I mainly use online courses and books. On the science communication side, I found a course like S.P.A.R.K to be extremely valuable. I remember the first scientific conference I ever attended, where a speaker used a simple 3D animation. He actually kept apologizing for it, saying “it’s pure Hollywood”. The paradigm at the time seemed to be: It can’t be good science if it’s presented well. Since then, I feel that mindset has changed, and a growing number of researchers are recognizing the benefits of effective science communication. During my time in academia, there were no dedicated courses such as S.P.A.R.K. available, which led to a blind spot in that area.
What do you see as the main benefits of researchers working with scientific illustrators?
Naturally, a researcher is on top of the science, aware of uncertainties or missing data. The scientific illustrator can pour all of that into a product tailored to the target audience. It is a very beneficial symbiosis between scientific, technical and communication skill sets.
What have been some of your favorite projects?

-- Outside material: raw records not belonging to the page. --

(* ===== verification/Auth.v ===== *)
(** Authentication and access control: backend/api/middleware/auth.py,
    token_revocation.py and rbac.py, the routes of api/routes/auth.py and
    users.py, and the tables of db/models/user.py.

    [Server] holds the tables as committed, the copy the request's session works
    on, and the revocation store; [in_session] is the dependency
    [get_db_session], which commits what is left when a handler returns and
    rolls back when it raises.  Requests run one after the other, and the clock
    stands still during one.  Times are in microseconds.

    JSON Web Tokens, bcrypt, SHA-256 and TOTP are parameters, with the laws the
    code relies on.  Serialized responses and the listing routes are left out,
    and so are the login rate limit and the texts of the audit records. *)

From stdpp Require Import base option list gmap strings pretty.
From S2P Require Import Prelude PyFormat.

(** * Token revocation *)

(** [RevocationBackendUnavailable] *)
Inductive RevocationBackendUnavailable := revocation_failed (op : string).

Definition seconds_us (n : Z) : Z := n * 1000000.

(** The Protocol [TokenRevocationStore].  [until] is the moment an entry goes
    away.  An entry that is to be found at a time is found there, and what is
    found is there; a call that fails can have been carried out. *)
Class TokenRevocationStore (R : Type) := {
  revoke : Z → string → Z → M R RevocationBackendUnavailable unit;
  is_revoked : Z → string → M R RevocationBackendUnavailable bool;
  until : R → string → option Z;
  revoke_law : ∀ now j ttl s,
    let s' := after (revoke now j ttl) s in
    (∀ j', j' ≠ j → until s' j' = until s j') ∧
    (until s' j = until s j ∨ until s' j = Some (now + seconds_us ttl)) ∧
    (0 < ttl → is_ok (outcome (revoke now j ttl) s) = true → until s' j = Some (now + seconds_us ttl));
  is_revoked_law : ∀ now j s,
    let s' := after (is_revoked now j) s in
    (∀ j' e, now < e → until s j' = Some e → until s' j' = Some e) ∧
    match outcome (is_revoked now j) s with
    | Ok b => (∀ e, until s j = Some e → now < e → b = true) ∧
        (until s j = None → b = false)
    | Err _ => True
    end;
}.

Module InMemoryTokenRevocationStore.
Record Store := { _blacklist : gset string; _expiry : gmap string Z }.

(** [self._expiry.get(jti, 0.0)] is 0 only for an entry without expiry. *)
Definition revoke (now : Z) (jti : string) (ttl_seconds : Z) : M Store RevocationBackendUnavailable unit :=
  if ttl_seconds <=? 0 then mret tt else
  modify (λ s, {| _blacklist := {[jti]} ∪ s.(_blacklist);
                  _expiry := <[jti := now + seconds_us ttl_seconds]> s.(_expiry) |}).

Definition is_revoked (now : Z) (jti : string) : M Store RevocationBackendUnavailable bool :=
  s ← get;
  if negb (bool_decide (jti ∈ s.(_blacklist))) then mret false else
  let exp := default 0 (s.(_expiry) !! jti) in
  if negb (exp =? 0) && (exp <? now) then
    modify (λ s, {| _blacklist := s.(_blacklist) ∖ {[jti]}; _expiry := delete jti s.(_expiry) |}) ;;
    mret false
  else mret true.

Definition until (s : Store) (j : string) : option Z :=
  if bool_decide (j ∈ s.(_blacklist)) then Some (default 0 (s.(_expiry) !! j)) else None.
End InMemoryTokenRevocationStore.

(** A Redis server: the expiry of each key, and the fate of the commands to come:
    carried out, not carried out, carried out but the answer lost. *)
Module RedisTokenRevocationStore.
Inductive Fate := Works | Fails | Lost.
Record Redis := { keys : gmap string Z; fates : list Fate }.
Definition _prefix : string := "aqts:revoked:".
Definition _key (jti : string) : string := _prefix +:+ jti.
(* ===== verification/Ensemble.v ===== *)
(** The strategy ensemble: backend/core/strategy_ensemble/engine.py, the
    threshold, calibration and routing classes of regime.py, and
    ENSEMBLE_DEFAULT_WEIGHTS of config/constants.py.

    A dict of weights is an association list in the dict's order, its keys
    distinct.  The detector of market regimes works on price tables of pandas and
    is not modelled: what it returns is an argument, [None] standing for an
    analysis without a price table of sixty rows, the only case the pipeline
    uses.  [np.log1p] is a parameter.  Reads of Redis and of the table
    strategy_weights are answers of an [Env]; writes, whose failures the code
    swallows, are logged as attempts. *)

From stdpp Require Import base option list gmap strings.
From Stdlib Require Import ZArith Lia Floats.SpecFloat.
From S2P Require Import Prelude PyFloat PyDict FloatFacts Constants.

(** * Weights *)

Abbreviation weights := (list (string * float)).

(** [{k: f(v) for k, v in d.items()}] *)
Definition dict_map (f : float → float) (d : weights) : weights := prod_map id f <$> d.

Definition values (d : weights) : list float := d.*2.

(** * config/constants.py *)

Inductive RiskProfile := CONSERVATIVE | BALANCED | AGGRESSIVE | DIVIDEND.
#[global] Instance RiskProfile_eq_dec : EqDecision RiskProfile.
Proof. solve_decision. Defined.
#[global] Program Instance RiskProfile_enum : StrEnum RiskProfile := {|
  value p := match p with
    | CONSERVATIVE => "CONSERVATIVE" | BALANCED => "BALANCED"
    | AGGRESSIVE => "AGGRESSIVE" | DIVIDEND => "DIVIDEND" end;
  members := [CONSERVATIVE; BALANCED; AGGRESSIVE; DIVIDEND];
|}.
Next Obligation. solve_enum_complete. Qed.
Next Obligation. solve_enum_inj. Qed.
(* ===== verification/Pipeline.v ===== *)
(** The investment decision pipeline: backend/core/pipeline.py, and the route
    POST /pipeline of api/routes/system.py that runs it.

    The services a run calls (news, sentiment, opinion, the dynamic ensemble's
    runner, the stores of the ensemble engine) are the fields of an [Env], which
    answer or raise as they like.  The list [gate_results] of a run is a field of
    the state.  What is not used by any decision, texts of articles, reasons and
    reports, is left out. *)

From stdpp Require Import base option list gmap strings.
From Stdlib Require Import ZArith Lia Ascii Floats.SpecFloat.
From S2P Require Import Prelude PyFloat PyDict FloatFacts PyFormat PyParse Constants PipelineState Gates Ensemble.

(** A quantitative signal (core/quant_engine/signal_generator.py) *)
Record QuantSignal := {
  qs_strategy : StrategyType;
  qs_value : float;
  qs_confidence : float;
  qs_reason : string;
}.

Record QuantSummary := {
  composite_score : float;
  trend_signal : float;
  mean_rev_signal : float;
  risk_parity_signal : float;
}.

(** ai_analyzer/sentiment.py *)
Record SentimentResult := { score : float; confidence : float }.
Definition sentiment_to_signal_value (s : SentimentResult) : float := round_to 4 s.(score).

(** ai_analyzer/opinion.py *)
Inductive OpinionAction := OpStrongBuy | OpBuy | OpHold | OpSell | OpStrongSell.
Record InvestmentOpinion := { op_action : OpinionAction; conviction : float }.
Definition opinion_to_signal_value (o : InvestmentOpinion) : float :=
  let raw := match o.(op_action) with
    | OpStrongBuy => one
    | OpBuy => dec 5 1
    | OpHold => fzero
    | OpSell => fneg (dec 5 1)
    | OpStrongSell => fneg one
    end in
  round_to 4 (raw * o.(conviction))%pyf.
Lemma drawdown_stop_rests_witness :
  let c := limited (dec 20 2) 2 in let s1 := after (every_day c 1) (bought c) in
  length (bought c).(positions) = 1%nat ∧ s1.(positions) = [] ∧
  (after (for_each (every_day c) (seq 2 2)) s1).(trade_records) = s1.(trade_records).
Proof.
  cbv zeta. split; [vm_compute; reflexivity|].
  destruct (drawdown_stop_rests (limited (dec 20 2) 2) (table fall) (λ _, [("A", dec 5 1)]) id fsum (λ _ _ _, fzero)
    (λ _ _, None) (λ _, calm) (λ x _, x) (dec 20 2) 1 2 (bought (limited (dec 20 2) 2))) as (H1 & _ & H3).
  - split; [reflexivity|]. split; [vm_compute; discriminate|]. vm_compute. reflexivity.
  - vm_compute. repeat constructor.
  - reflexivity.
  - lia.
  - split; [exact H1|]. destruct (H3 2%nat ltac:(lia)) as (_ & H & _). exact H.
Defined.

Lemma no_cooldown_never_trades_again_witness :
  let c := limited (dec 20 2) 0 in let s := after (every_day c 1) (bought c) in
  s.(positions) = [] ∧ (after (for_each (every_day c) (seq 2 3)) s).(trade_records) = s.(trade_records).
Proof.
  cbv zeta. split; [vm_compute; reflexivity|].
  destruct (no_cooldown_never_trades_again (limited (dec 20 2) 0) (table fall) (λ _, [("A", dec 5 1)]) id fsum (λ _ _ _, fzero)
    (λ _ _, None) (λ _, calm) (λ x _, x) (dec 20 2) 2 3 (after (every_day (limited (dec 20 2) 0) 1) (bought (limited (dec 20 2) 0)))) as (H & _).
  - vm_compute. discriminate.
  - vm_compute. reflexivity.
  - split; [reflexivity|]. split; [vm_compute; discriminate|]. vm_compute. reflexivity.
  - exact H.
Defined.
End BacktestRuns.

My first project was an animation about Hemocyanin, an oxygen carrier that uses copper instead of iron – totally by chance also the subject of my PhD-thesis. More recently, I took part in David Goodsell’s inspiring CellSpace workshop. I contributed an illustration showcasing the SARS-CoV-2 membrane fusion mechanism.
What advice do you have for anyone who’d like to make a career in scientific illustration/animation?
I would highly recommend building a network. There are a lot of lovely and talented artists working in the field.